- _Assigned task_
Below are some records. Reproduce them exactly from their first line through the line with "Ok (Some (lp, newp)).", inclusive.

-------- Data for the task

(** * lpInsert in phases *)

Section Insert.
Context (junk : Z).

(** The end of lpInsert: header update after the entry has been written. *)
Definition insert_finish (lp : list Z) (delete : bool) (where_ : lp_where) (new_listpack_bytes : Z)
    (newp : option Z) : res (option (list Z * option Z)) :=
  let! lp :=
    (if negb (bool_decide (where_ = LP_REPLACE)) || (delete : bool) then
       let! num_elements := lpGetNumElements lp in
       if negb (num_elements =? LP_HDR_NUMELE_UNKNOWN) then
         if negb delete then lpSetNumElements lp (num_elements + 1)
         else lpSetNumElements lp (u32 (num_elements - 1))
       else Ok lp
     else Ok lp) in
  let! lp := lpSetTotalBytes lp new_listpack_bytes in
  Ok (Some (lp, newp)).

(** Writing the entry over the gap at [dst]. *)
Definition insert_write (lp : list Z) (eleint elestr : option (list Z)) (size enclen dst : Z) (backlen : list Z)
    : res (list Z) :=
  let! lp := (match eleint, elestr with
              | Some e, _ => let! bs := load 0 enclen e in store dst bs lp
              | None, Some ele => lpEncodeString lp dst ele size
              | None, None => Fault AssertFailed
              end) in
  store (dst + enclen) backlen lp.

(** Everything after the new size is known. *)
Definition insert_body (lp : list Z) (eleint elestr : option (list Z)) (size enclen : Z) (delete : bool)
    (where_ : lp_where) (dst old_listpack_bytes replaced_len : Z) (backlen : list Z)
    : res (option (list Z * option Z)) :=
  let backlen_size := zlength backlen in
  let new_listpack_bytes := u64 (old_listpack_bytes + enclen + backlen_size - replaced_len) in
  if new_listpack_bytes >? UINT32_MAX then Ok None
  else
    let lp := if (new_listpack_bytes >? old_listpack_bytes) && (new_listpack_bytes >? zlength lp)
              then realloc junk new_listpack_bytes lp else lp in
    let! lp :=
      (match where_ with
       | LP_REPLACE => memmove (dst + enclen + backlen_size) (dst + replaced_len)
                         (old_listpack_bytes - dst - replaced_len) lp
       | _ => memmove (dst + enclen + backlen_size) dst (old_listpack_bytes - dst) lp
       end) in
    let lp := if new_listpack_bytes <? old_listpack_bytes
              then realloc junk new_listpack_bytes lp else lp in
    let! newp :=
      (if (delete : bool) then
         let! b := get1 dst lp in
         Ok (if b =? LP_EOF then None else Some dst)
       else Ok (Some dst)) in
    let! lp := (if (delete : bool) then Ok lp else insert_write lp eleint elestr size enclen dst backlen) in
    insert_finish lp delete where_ new_listpack_bytes newp.

Lemma lpInsert_phases lp elestr eleint size p where_ :
  lpInsert junk lp elestr eleint size p where_ =
  let delete := match elestr, eleint with None, None => true | _, _ => false end in
  let where_ := if (delete : bool) then LP_REPLACE else where_ in
  let! '(p, where_) :=
    (match where_ with
     | LP_AFTER =>
         let! p := lpSkip lp p in
         let! _ := ASSERT_INTEGRITY lp p in
         Ok (p, LP_BEFORE)
     | _ => Ok (p, where_)
     end) in
  let! '(eleint, enclen) :=
    (match elestr, eleint with
     | Some ele, _ =>
         let! '(intenc, enclen) := lpEncodeGetType ele size in
         Ok (intenc, enclen)
     | None, Some e => Ok (Some e, size)
     | None, None => Ok (None, 0)
     end) in
  let backlen := if (delete : bool) then [] else lpEncodeBacklen enclen in
  let! old_listpack_bytes := lpGetTotalBytes lp in
  let! replaced_len :=
    (match where_ with
     | LP_REPLACE =>
         let! n := lpCurrentEncodedSizeUnsafe lp p in
         let replaced_len := u32 (n + lpEncodeBacklenBytes n) in
         let! _ := ASSERT_INTEGRITY_LEN lp p replaced_len in
         Ok replaced_len
     | _ => Ok 0
     end) in
  insert_body lp eleint elestr size enclen delete where_ p old_listpack_bytes replaced_len backlen.
Proof. reflexivity. Qed.
(* ===== verification/ListpackValid.v ===== *)
(** Validating listpacks that come from outside: lpValidateIntegrity of
    src/redis-stable/src/listpack.c is memory-safe on arbitrary bytes, accepts every
    well-formed listpack, and what it accepts can be walked without a fault. *)

From S2P Require Import Prelude Machine UtilNum Listpack ListpackEnc ListpackSeq ListpackRead ListpackUpd.

(** * Arbitrary bytes *)

Lemma get1_byte off bs : bytes_ok bs -> 0 <= off < zlength bs -> exists b, get1 off bs = Ok b /\ 0 <= b < 256.
Proof.
  intros Hb Ho. destruct (get1_in bs off Ho) as [b Hg]. exists b. split; [done|].
  apply get1_Ok in Hg as [_ Hl]. by eapply (Forall_lookup_1 _ _ _ _ Hb).
Qed.

Lemma get_le_safe k : forall bs p,
  bytes_ok bs -> 0 <= p -> p + Z.of_nat k <= zlength bs ->
  exists v, get_le k bs p = Ok v /\ 0 <= v < 2 ^ (8 * Z.of_nat k).
Proof.
  intros bs p Hb Hp Hk. destruct (split_at bs p (Z.of_nat k)) as (pre & mid & post & -> & -> & Hm); [lia..|].
  apply bytes_ok_app in Hb as [_ [Hb _]%bytes_ok_app]. exists (le_dec mid).
  rewrite get_le_app by (done || lia). split; [done|]. pose proof (le_dec_range mid Hb). by rewrite <- Hm in *.
Qed.


(** The fields of the string headers, whatever the bytes. *)
Lemma strlen12_range b0 b1 : 0 <= b0 < 256 -> 0 <= b1 < 256 ->
  0 <= Z.lor (Z.shiftl (Z.land b0 0xF) 8) b1 < 4096.
Proof.
  intros H0 H1. change 0xF with (Z.ones 4). rewrite land_ones_mod by lia.
  pose proof (Z.mod_pos_bound b0 (2 ^ 4)). rewrite Z.lor_comm, lor_shl_add by lia. pow_const. lia.
Qed.

Lemma strlen6_range b : 0 <= Z.land b 0x3F < 64.
Proof. change 0x3F with (Z.ones 6). rewrite land_ones_mod by lia. apply Z.mod_pos_bound. lia. Qed.

Section Bytes.
Context (lp : list Z) (Hb : bytes_ok lp).

(** When the header of the entry is in range, its size can be computed. *)
Lemma size_safe p b :
  0 <= p -> get1 p lp = Ok b -> lpCurrentEncodedSizeBytes b <> 0 ->
  p + lpCurrentEncodedSizeBytes b <= zlength lp ->
  exists sz, lpCurrentEncodedSizeUnsafe lp p = Ok sz /\ 0 <= sz < 2 ^ 32.
Proof.
  intros Hp Hg H0 Hr. unfold lpCurrentEncodedSizeUnsafe, lpCurrentEncodedSizeBytes in *. rewrite Hg.
  assert (0 <= b < 256) as Hbb.
  { apply get1_Ok in Hg as [_ Hl]. by eapply (Forall_lookup_1 _ _ _ _ Hb). }
  destruct (LP_ENCODING_IS_7BIT_UINT b); [by eexists|].
  destruct (LP_ENCODING_IS_6BIT_STR b).
  { unfold LP_ENCODING_6BIT_STR_LEN. rewrite Hg. pose proof (strlen6_range b). eexists; split; [done|]. pow_const. lia. }
  destruct (LP_ENCODING_IS_13BIT_INT b); [by eexists|]. destruct (LP_ENCODING_IS_16BIT_INT b); [by eexists|].
  destruct (LP_ENCODING_IS_24BIT_INT b); [by eexists|]. destruct (LP_ENCODING_IS_32BIT_INT b); [by eexists|].
  destruct (LP_ENCODING_IS_64BIT_INT b); [by eexists|].
  destruct (LP_ENCODING_IS_12BIT_STR b).
  { unfold LP_ENCODING_12BIT_STR_LEN. rewrite Hg. destruct (get1_byte (p + 1) lp Hb) as (b1 & -> & Hb1); [lia|].
    pose proof (strlen12_range b b1 Hbb Hb1). eexists; split; [done|]. pow_const. lia. }
  destruct (LP_ENCODING_IS_32BIT_STR b).
  { unfold LP_ENCODING_32BIT_STR_LEN. destruct (get_le_safe 4 lp (p + 1) Hb) as (v & -> & Hv); [lia..|].
    eexists; split; [done|]. apply u_range. lia. }
  destruct (b =? LP_EOF); [by eexists|done].
Qed.
(* ===== verification/ListpackBatch.v ===== *)
(** Batches on listpacks: lpBatchInsert, lpBatchAppend, lpBatchDelete and lpMerge of
    src/redis-stable/src/listpack.c.

    Several entries are inserted or deleted with one reallocation, and two listpacks are
    merged into the allocation of the larger one. *)

From Stdlib Require Import Sorted.
From S2P Require Import Prelude Machine UtilNum Listpack ListpackEnc ListpackSeq ListpackRead ListpackUpd ListpackSpec.

(** * The model *)

(** The struct of an entry to insert: a string, or an integer if [sval] is NULL. *)
Record listpackEntry : Set := {
  sval : option (list Z);
  slen : Z;
  lval : Z
}.

(** The local struct listpackInsertEntry: [intenc] is [None] for LP_ENCODING_STR; the
    length of [backlen] is [backlen_size]. *)
Record listpackInsertEntry : Set := {
  intenc : option (list Z);
  enclen : Z;
  backlen : list Z
}.

Definition encode_entry (e : listpackEntry) : res listpackInsertEntry :=
  let! '(intenc, enclen) :=
    (match sval e with
     | Some str => lpEncodeGetType str (slen e)
     | None => let bs := lpEncodeIntegerGetType (lval e) in Ok (Some bs, zlength bs)
     end) in
  Ok {| intenc := intenc; enclen := enclen; backlen := lpEncodeBacklen enclen |}.
Lemma rehash_bucket_spec d idx :
  dict_ok d -> rehashidx d <> -1 -> 0 <= idx < 2 ^ size_exp (ht0 d) ->
  exists d', rehashEntriesInBucketAtIndex hashFunction d idx = Ok d' /\ moved d d' /\
    rehashidx d' = rehashidx d /\ table (ht0 d') = <[Z.to_nat idx := []]> (table (ht0 d)) /\
    size_exp (ht0 d') = size_exp (ht0 d) /\ size_exp (ht1 d') = size_exp (ht1 d).
Proof.
  intros Hd Hre Hidx. pose proof Hd as [H0 H1 Hnd _ Hr Hsm Hev]. destruct (Hr Hre) as (Ha0 & Ha1 & Hri & Hempty).
  pose proof Ha0 as [He0 Hl0 Hu0 Hp0]. unfold rehashEntriesInBucketAtIndex.
  destruct (alloc_get (ht0 d) idx Ha0 Hidx) as [c Hc]. rewrite Hc. apply get1_Ok in Hc as [_ Hc].
  destruct (concat_split _ _ _ Hc) as (rest & Hrest & Hins).
  assert (zlength c <= used (ht0 d)) as Hcl by (rewrite Hu0, Hrest, length_app; lia).
  pose proof (used_range d Hd) as (Hur0 & Hur1 & Hur).
  destruct (rehash_chain_spec idx c d He0 Ha1) as (t1 & Hch & Ha1' & Hp1); [lia..| |].
  { intros k v Hin. rewrite <- (Hp0 _ _ _ _ Hc Hin). lia. }
  cbn zeta in *. rewrite Hch. cbn [ht0 table]. rewrite set1_insert by lia. eexists. split; [done|].
  assert (concat (<[Z.to_nat idx:=[]]> (table (ht0 d))) ≡ₚ rest) as Hp0' by apply (Hins []).
  assert (ht_alloc (mkHt (<[Z.to_nat idx:=[]]> (table (ht0 d))) (used (ht0 d) - zlength c) (size_exp (ht0 d)))) as Ha0'.
  { split; simpl; [done|by rewrite length_insert| |].
    - rewrite Hp0', Hu0, Hrest, length_app. lia.
    - intros j c' k v Hj Hin. apply list_lookup_insert_Some in Hj as [(<- & <- & _)|[_ Hj]];
        [by apply elem_of_nil in Hin|by eapply Hp0]. }
  assert (concat (<[Z.to_nat idx:=[]]> (table (ht0 d))) ++ concat t1 ≡ₚ entries d) as Hperm
    by (eapply entries_perm; [exact Hrest|exact Hp0'|exact Hp1]).
  split_and!; try done. split; [|done..]. split; simpl.
  - by right.
  - by right.
  - unfold entries. simpl. by rewrite Hperm.
  - done.
  - intros _. split_and!; [done..|lia|lia|]. intros i Hi. destruct (decide (i = Z.to_nat idx)) as [->|Hne].
    + apply list_lookup_insert_eq. lia.
    + rewrite list_lookup_insert_ne by done. by apply Hempty.
  - unfold entries. simpl. by rewrite Hperm.
  - done.
Qed.

Lemma moved_refl d : dict_ok d -> moved d d.
Proof. by split. Qed.

Lemma moved_trans d1 d2 d3 : moved d1 d2 -> moved d2 d3 -> moved d1 d3.
Proof. intros [_ He Hp Ha Hal] [Ho He' Hp' Ha' Hal']. split; [done|by rewrite He', He|congruence|congruence|auto]. Qed.

(** ** Completion *)

Lemma check_completed_spec d :
  dict_ok d -> rehashidx d <> -1 ->
  exists b d', dictCheckRehashingCompleted d = (b, d') /\ moved d d' /\
    (b = true <-> used (ht0 d) = 0) /\ (b = true -> rehashidx d' = -1) /\ (b = false -> d' = d).
Proof.
  intros Hd Hre. unfold dictCheckRehashingCompleted. destruct (Z.eqb_spec (used (ht0 d)) 0) as [Hz|Hz]; cbn [negb].
  2: { exists false, d. split_and!; [done|by apply moved_refl|split; [done|lia]|done..]. }
  pose proof Hd as [H0 H1 Hnd _ Hr Hsm Hev]. destruct (Hr Hre) as (Ha0 & Ha1 & _).
  assert (concat (table (ht0 d)) = []) as Hnil by (apply length_zero_iff_nil; pose proof (ha_used _ Ha0); lia).
  assert (forall d', ht0 d' = ht1 d -> ht1 d' = ht_reset -> entries d' = entries d) as Hent.
  { intros d' E0 E1. unfold entries. rewrite E0, E1, Hnil. simpl. by rewrite app_nil_r. }
  eexists true, _. split; [done|]. split_and!; [|done..]. split; [|by rewrite Hent|done..].
  split; simpl; [by right|by left|by rewrite Hent|done|done|by rewrite Hent|].
  destruct Hev as [Hev Hlog]. rewrite !bucket_sum_app, !rehash_log_snoc, Hev, Hlog. unfold rehash_state, dictIsRehashing.
  rewrite (proj2 (Z.eqb_neq _ _) Hre). simpl. rewrite Z.eqb_refl. change (DICTHT_SIZE (-1)) with 0. split; [lia|done].
Qed.

(** ** Rehash steps *)

Lemma set_rehashidx_ok d r :
  dict_ok d -> rehashidx d <> -1 -> 0 <= r <= 2 ^ size_exp (ht0 d) ->
  (forall i, Z.of_nat i < r -> table (ht0 d) !! i = Some []) -> moved d (set_rehashidx d r).
Proof.
  intros [H0 H1 Hnd _ Hr Hsm Hev] Hre Hrr Hemp. destruct (Hr Hre) as (Ha0 & Ha1 & _).
  split; [|done..]. split; simpl; try done; [lia|]. destruct Hev as [Hev ->]. split; [done|].
  unfold rehash_state, dictIsRehashing. simpl. by rewrite !(proj2 (Z.eqb_neq _ _)) by lia.
Qed.

Lemma set_rehashidx_id d : set_rehashidx d (rehashidx d) = d.
Proof. by destruct d. Qed.

(** The scan for a non-empty bucket ends before the known one at [i]. *)
Lemma skip_empty_spec fuel : forall d ev i c,
  dict_ok d -> rehashidx d <> -1 -> table (ht0 d) !! i = Some c -> c <> [] ->
  rehashidx d <= Z.of_nat i -> Z.of_nat i - rehashidx d <= Z.of_nat fuel ->
  exists go r ev', skip_empty fuel d ev = Ok (go, set_rehashidx d r, ev') /\ moved d (set_rehashidx d r) /\
    rehashidx d <= r <= Z.of_nat i /\ (go = false -> rehashidx d < r).
Proof.
  induction fuel as [|fuel IH]; intros d ev i c Hd Hre Hi Hc Hle Hf;
    pose proof (ok_rehash d Hd Hre) as (Ha0 & Ha1 & Hr & Hemp); pose proof (lookup_lt_Some _ _ _ Hi) as Hlt;
    pose proof (ha_len _ Ha0) as Hl;
    destruct (alloc_get (ht0 d) (rehashidx d) Ha0) as [b Hb]; [lia| |lia|]; cbn [skip_empty]; rewrite Hb;
    apply get1_Ok in Hb as [_ Hb];
    (destruct b as [|x b]; [|exists true, (rehashidx d), ev; rewrite set_rehashidx_id; split_and!;
       [done|by apply moved_refl|lia|lia|done]]).
  - replace (Z.to_nat (rehashidx d)) with i in Hb by lia. congruence.
  - assert (rehashidx d <> Z.of_nat i) as Hne by (intros E; rewrite E, Nat2Z.id in Hb; congruence).
    assert (moved d (set_rehashidx d (rehashidx d + 1))) as Hm.
    { apply set_rehashidx_ok; [done..|lia|]. intros j Hj. destruct (decide (Z.of_nat j = rehashidx d)) as [E|E].
      - by rewrite <- E, Nat2Z.id in Hb.
      - apply Hemp. lia. }
    destruct (ev - 1 =? 0).
    { exists false, (rehashidx d + 1), (ev - 1). split_and!; [done..|lia|lia|lia]. }
    destruct (IH (set_rehashidx d (rehashidx d + 1)) (ev - 1) i c) as (go & r & ev' & Hs & Hm' & Hr' & Hgo);
      [apply Hm|simpl; lia|done|done|simpl; lia..|].
    exists go, r, ev'. simpl in *. split_and!; [done|by eapply moved_trans|lia|lia|lia].
Qed.

Lemma used_nonempty h : ht_alloc h -> used h <> 0 -> exists i c, table h !! i = Some c /\ c <> [].
Proof.
  intros [_ _ Hu _] Hn. destruct (concat (table h)) as [|x l] eqn:E; [simpl in Hu; lia|].
  assert (x ∈ concat (table h)) as Hx by (rewrite E; apply elem_of_cons; by left).
  apply concat_In in Hx as (i & c & Hi & Hx). exists i, c. split; [done|]. intros ->. by apply elem_of_nil in Hx.
Qed.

----------------

- _Response to the exercise_
(** * lpInsert in phases *)

Section Insert.
Context (junk : Z).

(** The end of lpInsert: header update after the entry has been written. *)
Definition insert_finish (lp : list Z) (delete : bool) (where_ : lp_where) (new_listpack_bytes : Z)
    (newp : option Z) : res (option (list Z * option Z)) :=
  let! lp :=
    (if negb (bool_decide (where_ = LP_REPLACE)) || (delete : bool) then
       let! num_elements := lpGetNumElements lp in
       if negb (num_elements =? LP_HDR_NUMELE_UNKNOWN) then
         if negb delete then lpSetNumElements lp (num_elements + 1)
         else lpSetNumElements lp (u32 (num_elements - 1))
       else Ok lp
     else Ok lp) in
  let! lp := lpSetTotalBytes lp new_listpack_bytes in
  Ok (Some (lp, newp)).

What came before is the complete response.